(YOUR OBJECTIVE):
The listing below holds a line with "(** A PatternV1" and a later line with "unfold chained_decompress_item at". Write out those two lines and every line between them, exactly, and nothing else.

(LISTED ENTRIES):
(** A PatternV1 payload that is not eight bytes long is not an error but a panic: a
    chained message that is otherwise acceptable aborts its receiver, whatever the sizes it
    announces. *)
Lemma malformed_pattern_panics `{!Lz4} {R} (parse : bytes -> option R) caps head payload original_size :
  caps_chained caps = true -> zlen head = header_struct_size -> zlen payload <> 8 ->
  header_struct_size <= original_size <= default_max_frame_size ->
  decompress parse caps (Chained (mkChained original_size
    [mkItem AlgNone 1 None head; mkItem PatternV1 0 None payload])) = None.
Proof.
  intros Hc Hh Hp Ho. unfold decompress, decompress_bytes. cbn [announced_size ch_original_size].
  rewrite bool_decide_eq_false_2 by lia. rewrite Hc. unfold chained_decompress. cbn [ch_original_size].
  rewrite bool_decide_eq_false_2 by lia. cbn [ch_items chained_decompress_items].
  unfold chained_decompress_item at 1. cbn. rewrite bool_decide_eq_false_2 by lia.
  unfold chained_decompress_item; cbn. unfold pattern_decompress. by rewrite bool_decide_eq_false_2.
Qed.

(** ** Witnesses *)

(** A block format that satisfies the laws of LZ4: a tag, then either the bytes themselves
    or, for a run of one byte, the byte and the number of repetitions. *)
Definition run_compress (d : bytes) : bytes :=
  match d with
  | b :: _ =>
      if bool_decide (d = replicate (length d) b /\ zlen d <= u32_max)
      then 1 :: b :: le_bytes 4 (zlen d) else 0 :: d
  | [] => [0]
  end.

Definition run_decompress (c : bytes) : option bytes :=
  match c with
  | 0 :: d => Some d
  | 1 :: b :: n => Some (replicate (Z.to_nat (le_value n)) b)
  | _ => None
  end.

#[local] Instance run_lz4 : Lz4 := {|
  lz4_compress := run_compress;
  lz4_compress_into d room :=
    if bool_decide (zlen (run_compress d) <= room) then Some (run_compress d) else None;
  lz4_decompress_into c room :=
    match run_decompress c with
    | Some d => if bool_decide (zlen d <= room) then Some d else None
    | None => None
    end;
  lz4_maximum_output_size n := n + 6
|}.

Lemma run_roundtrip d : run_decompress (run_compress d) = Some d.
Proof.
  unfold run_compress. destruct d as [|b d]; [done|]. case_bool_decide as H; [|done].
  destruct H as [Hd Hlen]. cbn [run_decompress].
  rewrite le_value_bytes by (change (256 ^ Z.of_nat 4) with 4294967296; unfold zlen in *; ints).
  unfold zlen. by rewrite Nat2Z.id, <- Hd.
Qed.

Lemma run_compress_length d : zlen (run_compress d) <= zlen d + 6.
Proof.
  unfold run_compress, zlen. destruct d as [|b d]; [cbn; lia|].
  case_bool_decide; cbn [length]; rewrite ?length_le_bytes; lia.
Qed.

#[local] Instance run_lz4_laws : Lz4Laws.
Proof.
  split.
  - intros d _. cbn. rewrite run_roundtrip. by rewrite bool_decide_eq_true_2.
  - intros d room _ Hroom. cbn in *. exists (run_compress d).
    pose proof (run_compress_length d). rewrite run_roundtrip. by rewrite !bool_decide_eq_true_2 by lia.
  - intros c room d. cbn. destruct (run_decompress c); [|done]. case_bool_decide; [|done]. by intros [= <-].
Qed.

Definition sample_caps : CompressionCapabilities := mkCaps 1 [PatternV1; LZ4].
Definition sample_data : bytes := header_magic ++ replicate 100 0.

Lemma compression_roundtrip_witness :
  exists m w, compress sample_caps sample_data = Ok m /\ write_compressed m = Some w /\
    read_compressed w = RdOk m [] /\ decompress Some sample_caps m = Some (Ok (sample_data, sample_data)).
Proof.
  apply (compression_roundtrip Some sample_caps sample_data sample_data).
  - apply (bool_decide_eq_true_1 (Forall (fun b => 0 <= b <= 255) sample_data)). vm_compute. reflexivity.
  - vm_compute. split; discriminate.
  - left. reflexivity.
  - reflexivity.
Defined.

* * *

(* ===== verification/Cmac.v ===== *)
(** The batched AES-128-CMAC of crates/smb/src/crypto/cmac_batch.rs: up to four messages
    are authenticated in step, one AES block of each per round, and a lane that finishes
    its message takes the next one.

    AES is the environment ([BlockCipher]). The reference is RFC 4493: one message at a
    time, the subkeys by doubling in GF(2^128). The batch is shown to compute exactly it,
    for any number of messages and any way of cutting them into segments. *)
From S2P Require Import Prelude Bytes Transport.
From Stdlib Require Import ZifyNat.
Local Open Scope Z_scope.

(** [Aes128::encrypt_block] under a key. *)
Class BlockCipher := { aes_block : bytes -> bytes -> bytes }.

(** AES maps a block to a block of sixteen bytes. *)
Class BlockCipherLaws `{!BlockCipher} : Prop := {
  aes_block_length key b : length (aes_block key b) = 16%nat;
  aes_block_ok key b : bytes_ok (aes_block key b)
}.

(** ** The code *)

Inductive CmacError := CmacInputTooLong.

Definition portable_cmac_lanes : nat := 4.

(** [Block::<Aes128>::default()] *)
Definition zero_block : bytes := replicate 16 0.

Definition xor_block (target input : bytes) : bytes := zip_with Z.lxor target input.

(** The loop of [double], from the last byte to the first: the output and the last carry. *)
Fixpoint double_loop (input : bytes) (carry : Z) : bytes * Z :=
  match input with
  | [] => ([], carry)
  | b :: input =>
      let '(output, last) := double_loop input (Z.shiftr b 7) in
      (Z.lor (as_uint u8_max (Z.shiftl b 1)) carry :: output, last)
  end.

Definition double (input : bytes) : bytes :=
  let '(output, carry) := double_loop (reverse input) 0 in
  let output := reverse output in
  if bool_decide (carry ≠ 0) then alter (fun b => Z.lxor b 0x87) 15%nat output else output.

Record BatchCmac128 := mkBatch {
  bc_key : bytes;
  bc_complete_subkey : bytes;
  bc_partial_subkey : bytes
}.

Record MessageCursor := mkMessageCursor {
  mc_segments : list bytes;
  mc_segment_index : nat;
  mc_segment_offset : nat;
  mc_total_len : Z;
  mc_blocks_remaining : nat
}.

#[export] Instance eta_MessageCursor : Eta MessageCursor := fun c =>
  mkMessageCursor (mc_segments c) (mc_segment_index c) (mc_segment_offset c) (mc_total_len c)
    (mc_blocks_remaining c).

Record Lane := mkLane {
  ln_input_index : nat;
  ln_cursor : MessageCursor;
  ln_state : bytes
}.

(SOLUTION):
(** A PatternV1 payload that is not eight bytes long is not an error but a panic: a
    chained message that is otherwise acceptable aborts its receiver, whatever the sizes it
    announces. *)
Lemma malformed_pattern_panics `{!Lz4} {R} (parse : bytes -> option R) caps head payload original_size :
  caps_chained caps = true -> zlen head = header_struct_size -> zlen payload <> 8 ->
  header_struct_size <= original_size <= default_max_frame_size ->
  decompress parse caps (Chained (mkChained original_size
    [mkItem AlgNone 1 None head; mkItem PatternV1 0 None payload])) = None.
Proof.
  intros Hc Hh Hp Ho. unfold decompress, decompress_bytes. cbn [announced_size ch_original_size].
  rewrite bool_decide_eq_false_2 by lia. rewrite Hc. unfold chained_decompress. cbn [ch_original_size].
  rewrite bool_decide_eq_false_2 by lia. cbn [ch_items chained_decompress_items].
  unfold chained_decompress_item at 1. cbn. rewrite bool_decide_eq_false_2 by lia.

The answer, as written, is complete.